* TASK REQUIREMENTS *
Take each line in the entries below that holds "Htick" and show it.

* PROVIDED DATA *
┄┄┄┄┄┄

Lemma exec_ok t x o m :
  (t < OS_TASK_CNT)%nat -> frames_ok m.(frames) -> ctxs_ok m.(contexts) x ->
  outcome (G sh t (Z.of_nat (length m.(frames)))) L (R sh t) x o (fun x _ => Back m.(frames) t x) ->
  exists m', exec o m = Some m' /\ MInv m'.
Proof using Type.
  clear Htick. intros Ht Hf Hcs Ho. destruct o as [a s|w s k|]; [|destruct Ho as [HG Hk]|done].
  - eexists. split; [done|]. split; cbn; [|done]. exists x. pose proof Ho as (HI & Hc & Hn). rewrite Hc. done.
  - destruct HG as [Hold Hstack Hn Hlv Hd HI]. assert (Ef : frames m = []) by (destruct (frames m); [done|cbn in Hlv; lia]).
    assert (Hc : (curr s < OS_TASK_CNT)%nat).
    { replace (curr s) with (curr (loaded w s)) by (by destruct w). eapply ready_range; [apply HI|]. eapply curr_ready, HI. }
    rewrite Ef in Hk. unfold exec. destruct w as [old| |]; cbn [exec_to].
    + destruct (Hold old eq_refl) as [-> Hne].
      assert (Est : T (saved (Swap t) s) (curr s) = T s (curr s)).
      { unfold T. cbn. by rewrite list_lookup_alter_ne. }
      eapply (load_ok (Swap t) x _ false s); try done.
      * destruct Hcs as [Hl Hcs]. split; [by rewrite length_insert|]. intros u. cbn. destruct (decide (u = t)) as [->|Hu].
        -- intros Ha. exists (Within k). split; [apply list_lookup_insert_eq; by rewrite Hl|]. cbn. intros x' s' HR. specialize (Hk Ha x' s' HR). done.
        -- intros Hx. destruct (Hcs u Hx) as (c & Ec & Hc'). exists c. split; [|done]. by rewrite list_lookup_insert_ne.
      * right. rewrite Est. destruct Hstack as [|[|[E Hx]]]; [done|by left|right]. split; [done|]. cbn. by rewrite decide_False.
    + eapply (load_ok SwapTo x _ false s); try done. right. by destruct Hstack.
    + eapply (load_ok Start x _ true s); try done. by left.
Qed.
(** Kernel code that a task or an interrupt service routine has called. *)
Lemma Back_At fs t x s : Back fs t x s -> level (Z.of_nat (length fs)) = framed fs -> exists b, At sh t (Z.of_nat (length fs)) b x s.
Proof using Type. intros (HI & Hc & Hn) E. exists (dis s). split; try done. by rewrite E. Qed.
Lemma At_Back fs t b x s : At sh t (Z.of_nat (length fs)) b x s -> level (Z.of_nat (length fs)) = framed fs -> Back fs t x s.
Proof using Type. intros [HI Hc Hn Hd] E. rewrite E in HI. by split. Qed.

(** ** Calls *)
Lemma call_step x c m :
  frames_ok m.(frames) -> ctxs_ok m.(contexts) x -> Back m.(frames) (curr m.(os)) x m.(os) -> level (Z.of_nat (length m.(frames))) = framed m.(frames) ->
  call_ok m.(os) c = true -> exists m', exec (service c m.(os)) m = Some m' /\ MInv m'.
Proof using Hv Htick.
  intros Hf Hcs HB Hlev Hc. destruct (Back_At _ _ _ _ HB Hlev) as [b HA].
  eapply (exec_ok (curr m.(os)) x); [by eapply at_range|done..|]. eapply outcome_mono; [by eapply service_ok|].
  intros x' r s' [b' HA']. by eapply At_Back.
Qed.
Lemma continue_step x k m :
  m.(frames) = [] -> ctxs_ok m.(contexts) x -> R sh (curr m.(os)) x m.(os) -> ctx_ok (curr m.(os)) (Within k) ->
  exists m', exec (k m.(os)) m = Some m' /\ MInv m'.
Proof using Hv.
  clear Htick. intros Hf Hcs HR Hk. eapply (exec_ok (curr m.(os)) x); [|by rewrite Hf|done|rewrite Hf; by apply Hk].
  destruct HR as [[HC _] _]. eapply ready_range; [apply HC|]. by eapply curr_ready.
Qed.

(** ** An interrupt *)
Lemma framed_all fs : forallb isr2 fs = true -> fs <> [] -> framed fs = ST_READY.
Proof using Type. unfold framed. destruct fs as [|f fs]; [done|]. cbn. by intros [-> _]%andb_prop _. Qed.
Lemma Back_nested fs f t x n i s :
  Back fs t x s -> framed (f :: fs) = framed fs -> n = nest s + 1 -> Back (f :: fs) t x (nested (Some f.(f_isr)) n i s).
Proof using Type.
  clear Htick. intros ([HC HT] & Hc & Hn) Ef ->. split_and!; [|done|cbn; unfold nest in *; lia]. rewrite Ef. split; [|done].
  apply Core_nested; [done|unfold nest in *; lia|unfold nest in *; lia|done].
Qed.
(** The interrupted context is on the stack of the task. *)
Lemma Back_interrupted f x n i s s3 :
  Back [] (curr s) x s -> isr2 f = true -> n = nest s + 1 ->
  changed (curr s) (set_state ST_READY (set_stack SAVED (post_task (T s (curr s))))) (ready s) s s3 ->
  Back [f] (curr s) (fun u => x u \/ u = curr s) (nested (Some f.(f_isr)) n i s3).
Proof using Hv Env.
  clear Htick. intros ([HC HT] & Hc & Hn) Ef -> Hch. pose proof (ch_nest _ _ _ _ _ Hch) as En. pose proof (ch_curr _ _ _ _ _ Hch) as Ec.
  assert (HC0 : Core sh x ST_RUNNING (nested (Some f.(f_isr)) (nest s + 1) s.(irq) s)) by (apply Core_nested; [done|cbn in Hn; lia|done|done]).
  split_and!; [|done|cbn in *; lia]. unfold framed. cbn [existsb]. rewrite Ef. cbn. split.
  - apply (Core_irq sh _ _ i s3.(Os_IntDisableAllCnt) (nested (Some f.(f_isr)) (nest s + 1) s3.(irq) s3)).
    eapply (Core_turn sh x _ ST_RUNNING ST_READY (set_state ST_READY (set_stack SAVED (post_task (T s (curr s))))) _ _ HC0); try done; cbn.
    + destruct Hch as [HT1 Hl1 Hq1 Hc1 Hn1 Hv1 Hr1 Ht1]. split; try done; cbn.
      change ((Some f.(f_isr), dis s3) = (Some f.(f_isr), dis s)). by rewrite (dis_lvl _ _ Hv1).
    + unfold post_task. by destruct OS_POST_TASK_HOOK.
    + unfold post_task. by destruct OS_POST_TASK_HOOK.
    + unfold post_task. by destruct OS_POST_TASK_HOOK.
    + by right.
    + cbn in Hn. fold (nest s). lia.
    + intros Hp. unfold post_task. rewrite (v_hooks Hv), Hp. done.
    + by left.
    + by right.
  - intros Hst. exfalso. change (curr (nested _ _ _ s3)) with (curr s3) in Hst. rewrite Ec in Hst.
    change (T (nested _ _ _ s3)) with (T s3) in Hst. rewrite (changed_self _ _ _ _ _ Hch) in Hst. done.
Qed.

Lemma enter_ok isr fs x s :
  (isr < length Os_IsrConstList)%nat -> (Os_IsrConstList !! isr = Some ISR_TYPE_2 -> forallb isr2 fs = true) -> Back fs (curr s) x s ->
  exists old s' x', Os_Isr_enter isr s = Some (old, s') /\ Back ({| f_isr := isr; f_oldIsrPtr := old; f_within := None |} :: fs) (curr s) x' s' /\
    (fs <> [] -> old <> None) /\ forall u, x' u -> x u \/ u = curr s /\ nest s = 0.
Proof using Hv Env.
  clear Htick. intros Hi H2 HB. destruct (lookup_lt_is_Some_2 _ _ Hi) as [kind Ek]. unfold Os_Isr_enter, bind, deref. rewrite Ek. cbn [mbind option_bind].
  pose proof HB as ([HC HT] & _ & Hn). assert (Hold : fs <> [] -> s.(sys).(currIsrPtr) <> None).
  { intros Hne. apply (i_isr _ _ _ _ HC). rewrite Hn. destruct fs; [done|cbn; lia]. }
  assert (Hnest : (kind = ISR_TYPE_1 \/ nest s <> 0) ->
    Back ({| f_isr := isr; f_oldIsrPtr := s.(sys).(currIsrPtr); f_within := None |} :: fs) (curr s) x (nested (Some isr) (nest s + 1) (irq_set true s.(irq)) s)).
  { intros Hk. apply (Back_nested fs {| f_isr := isr; f_oldIsrPtr := s.(sys).(currIsrPtr); f_within := None |}); [done| |done]. destruct Hk as [-> |Hk].
    - unfold framed. cbn. unfold isr2 at 1. cbn. by rewrite Ek, bool_decide_eq_false_2.
    - assert (Hne : fs <> []) by (intros ->; by destruct Hk). destruct kind; [unfold framed; cbn; unfold isr2 at 1; cbn; by rewrite Ek, bool_decide_eq_false_2|].
      rewrite !framed_all; [done|by auto|done| |done]. cbn. unfold isr2 at 1. cbn. rewrite Ek, bool_decide_eq_true_2 by done. by auto. }
  destruct kind; [eexists _, _, x; split; [done|]; split; [by apply Hnest; left|]; split; [exact Hold|by left]|].
  cbn. fold (nest s). destruct (nest s =? 0) eqn:En; [apply Z.eqb_eq in En|apply Z.eqb_neq in En].
  - assert (fs = []) as -> by (destruct fs; [done|cbn in Hn; lia]).
    assert (Ht : (curr s < length s.(Os_TaskVarList))%nat) by (rewrite (q_len s (i_queue _ _ _ _ HC)); eapply ready_range; [apply HC|by eapply curr_ready]).
    rewrite (run_posted (curr s) s Hv eq_refl Ht); [|apply HC|].
    2:{ intros Hp. rewrite (i_flags _ _ _ _ HC Hp). cbn. by rewrite bool_decide_eq_true_2. }
    cbn. pose proof (changed_posted (curr s) s Ht) as Hp. fold (curr (posted (curr s) s)). rewrite (ch_curr _ _ _ _ _ Hp).
    rewrite run_task_set by (by rewrite posted_len). cbn. rewrite run_task_set by (by rewrite len_upd, posted_len). cbn.
    eexists _, _, (fun u => x u \/ u = curr s). split; [done|]. split; [|split; [done|]; intros u [?| ->]; auto].
    set (s3 := upd (curr s) (set_state ST_READY) _).
    assert (Hch : changed (curr s) (set_state ST_READY (set_stack SAVED (post_task (T s (curr s))))) (ready s) s s3).
    { pose proof (changed_upd (curr s) (set_stack SAVED) (posted (curr s) s) ltac:(by rewrite posted_len)) as H1. rewrite (changed_self _ _ _ _ _ Hp) in H1.
      pose proof (changed_trans _ _ _ _ _ _ _ _ Hp H1) as H1'. pose proof (changed_upd (curr s) (set_state ST_READY) (upd (curr s) (set_stack SAVED) (posted (curr s) s))) as H3.
      rewrite (changed_self _ _ _ _ _ H1) in H3. rewrite (ch_ready _ _ _ _ _ H1) in H3. rewrite (ch_ready _ _ _ _ _ Hp) in H3.
      eapply changed_trans; [exact H1'|]. apply H3. by rewrite len_upd, posted_len. }
    pose proof (ch_nest _ _ _ _ _ Hch) as Hn3. fold (nest s3). apply (Back_interrupted {| f_isr := isr; f_oldIsrPtr := None; f_within := None |} x (nest s3 + 1) _ s s3); [done| |lia|done].
    unfold isr2. cbn. by rewrite Ek, bool_decide_eq_true_2.
  - eexists _, _, x. split; [done|]. split; [apply Hnest; by right|]. split; [exact Hold|by left].
Qed.
Lemma irq_step x isr m :
  frames_ok m.(frames) -> ctxs_ok m.(contexts) x -> Back m.(frames) (curr m.(os)) x m.(os) ->
  (isr < length Os_IsrConstList)%nat -> (Os_IsrConstList !! isr = Some ISR_TYPE_2 -> forallb isr2 m.(frames) = true) ->
  exists m', step (EIrq isr) m = Some m' /\ MInv m'.
Proof using Hv Env.
  clear Htick. intros Hf [Hl Hcs] HB Hi H2. destruct (enter_ok isr m.(frames) x m.(os) Hi H2 HB) as (old & s' & x' & E & HB' & Hold & Hx').
  cbn [step]. unfold interrupt. rewrite E. cbn. eexists. split; [done|].
  assert (Ht : (curr m.(os) < OS_TASK_CNT)%nat) by (destruct HB as ([HC _] & _); eapply ready_range; [apply HC|by eapply curr_ready]).
  split; cbn.
  - exists x'. assert (Ec : curr s' = curr m.(os)) by apply HB'. rewrite Ec. split_and!; [done| |done]. fold (nest m.(os)) (curr m.(os)). split.
    + destruct (nest m.(os) =? 0); [by rewrite length_insert|done].
    + intros u Hu. apply Hx' in Hu. destruct (decide (u = curr m.(os) /\ nest m.(os) = 0)) as [[-> En]|Hno].
      * rewrite En. exists (Interrupted None). split; [apply list_lookup_insert_eq; by rewrite Hl|done].
      * destruct Hu as [Hu|]; [|done]. destruct (nest m.(os) =? 0) eqn:En; [|by apply Hcs]. apply Z.eqb_eq in En.
        rewrite list_lookup_insert_ne by (intros <-; by apply Hno). by apply Hcs.
  - split_and!; [done| |done..]. unfold isr2. cbn. intros H%bool_decide_eq_true. by apply H2.
Qed.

┄┄┄┄┄┄

* YOUR SOLUTION *
  clear Htick. intros Ht Hf Hcs Ho. destruct o as [a s|w s k|]; [|destruct Ho as [HG Hk]|done].
Proof using Hv Htick.
  clear Htick. intros Hf Hcs HR Hk. eapply (exec_ok (curr m.(os)) x); [|by rewrite Hf|done|rewrite Hf; by apply Hk].
  clear Htick. intros ([HC HT] & Hc & Hn) Ef ->. split_and!; [|done|cbn; unfold nest in *; lia]. rewrite Ef. split; [|done].
  clear Htick. intros ([HC HT] & Hc & Hn) Ef -> Hch. pose proof (ch_nest _ _ _ _ _ Hch) as En. pose proof (ch_curr _ _ _ _ _ Hch) as Ec.
  clear Htick. intros Hi H2 HB. destruct (lookup_lt_is_Some_2 _ _ Hi) as [kind Ek]. unfold Os_Isr_enter, bind, deref. rewrite Ek. cbn [mbind option_bind].
  clear Htick. intros Hf [Hl Hcs] HB Hi H2. destruct (enter_ok isr m.(frames) x m.(os) Hi H2 HB) as (old & s' & x' & E & HB' & Hold & Hx').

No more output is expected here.